Langit7.id - Dakwah, Al-Quran, Berita Terkini dan Tafsir
Dapatkan Update berita LANGIT7.ID
melalui notifikasi browser Anda.
kalender Selasa, 10 Desember 2024
home global news detail berita

Semakin Aneh, Pernikahan tanpa seks(Sexless) Sangat Lazim di Korea Selatan, Jumlahnya Sampai 35%

tim langit 7 Senin, 21 Oktober 2024 - 21:23 WIB
Semakin Aneh, Pernikahan tanpa seks(Sexless) Sangat Lazim di Korea Selatan, Jumlahnya Sampai 35%
LANGIT7.ID-Seoul; Sejak kelahiran putrinya enam tahun lalu, gadis kecil yang berharga itu telah menjadi pusat perhatian Ibu Park Eun-jeong. Hal itu juga menandai dimulainya dinamika baru dalam pernikahannya – hubungan tanpa seks yang lebih mesra dengan suaminya.

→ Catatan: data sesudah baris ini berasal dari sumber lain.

Lemma elem_of_concat_map_from (g : A -> Z -> list B) i l (b : B) :
  b ∈ concat (map_from g i l)
  <-> exists (k : nat) a, l !! k = Some a /\ b ∈ g a (i + Z.of_nat k).
Proof.
  rewrite list_elem_of_In, in_concat. split.
  - intros (bs & Hbs & Hb).
    apply list_elem_of_In in Hbs. apply list_elem_of_lookup in Hbs as [k Hk].
    rewrite map_from_lookup in Hk.
    destruct (l !! k) as [a|] eqn:Ha; simplify_eq/=.
    exists k, a. split; [exact Ha|]. apply list_elem_of_In, Hb.
  - intros (k & a & Ha & Hb). exists (g a (i + Z.of_nat k)). split.
    + apply list_elem_of_In, list_elem_of_lookup. exists k.
      rewrite map_from_lookup, Ha. reflexivity.
    + apply list_elem_of_In, Hb.
Qed.

End Emission.

Lemma cell_at_true (M : Modules) (x y : Z) :
  cell_at M x y = true
  <-> exists (i j : nat) row,
        y = Z.of_nat i /\ x = Z.of_nat j /\ M !! i = Some row /\ row !! j = Some true.
Proof.
  unfold cell_at. split.
  - destruct (Z.ltb_spec x 0), (Z.ltb_spec y 0); simpl; try discriminate.
    destruct (M !! Z.to_nat y) as [row|] eqn:Hrow; [|discriminate].
    destruct (row !! Z.to_nat x) as [c|] eqn:Hc; [|discriminate].
    intros ->. exists (Z.to_nat y), (Z.to_nat x), row.
    repeat split; try lia; assumption.
  - intros (i & j & row & -> & -> & Hrow & Hc).
    destruct (Z.ltb_spec (Z.of_nat j) 0), (Z.ltb_spec (Z.of_nat i) 0);
      simpl; try lia.
    rewrite !Nat2Z.id, Hrow, Hc. reflexivity.
Qed.

(* ================================================================== *)
(** * Styled modules and finder classification *)
(* ================================================================== *)


Lemma generateStyledModules_elements (M : Modules) margin dot corner :
  generateStyledModules M margin dot corner
  = concat (map_from
      (fun row y =>
         concat (map_from
           (fun (cell : bool) x =>
              if cell
              then [styled_shape (Z.of_nat (length M)) margin dot corner x y]
              else [])
           0 row))
      0 M).
Proof.
  unfold generateStyledModules, forEach.
  rewrite (forEach_from_emit _
    (fun row y => concat (map_from
       (fun (cell : bool) x =>
          if cell
          then [styled_shape (Z.of_nat (length M)) margin dot corner x y]
          else []) 0 row))).
  - reflexivity.
  - intros acc row y. unfold forEach.
    apply forEach_from_emit. intros acc' cell x.
    unfold styled_cell, styled_shape.
    destruct cell; simpl; [|rewrite app_nil_r; reflexivity].
    destruct (isFinderModule _ x y); reflexivity.
Qed.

“(Setelah bayi itu lahir,) kami perlahan-lahan beralih ke hubungan tanpa seks(sexless). Saya lelah mengurus bayi dan mengerjakan pekerjaan rumah. Suami saya juga tampak kelelahan saat pulang. Dia juga tidak lagi memulainya,” kata Ibu Park, 43 tahun, yang tinggal di Seoul.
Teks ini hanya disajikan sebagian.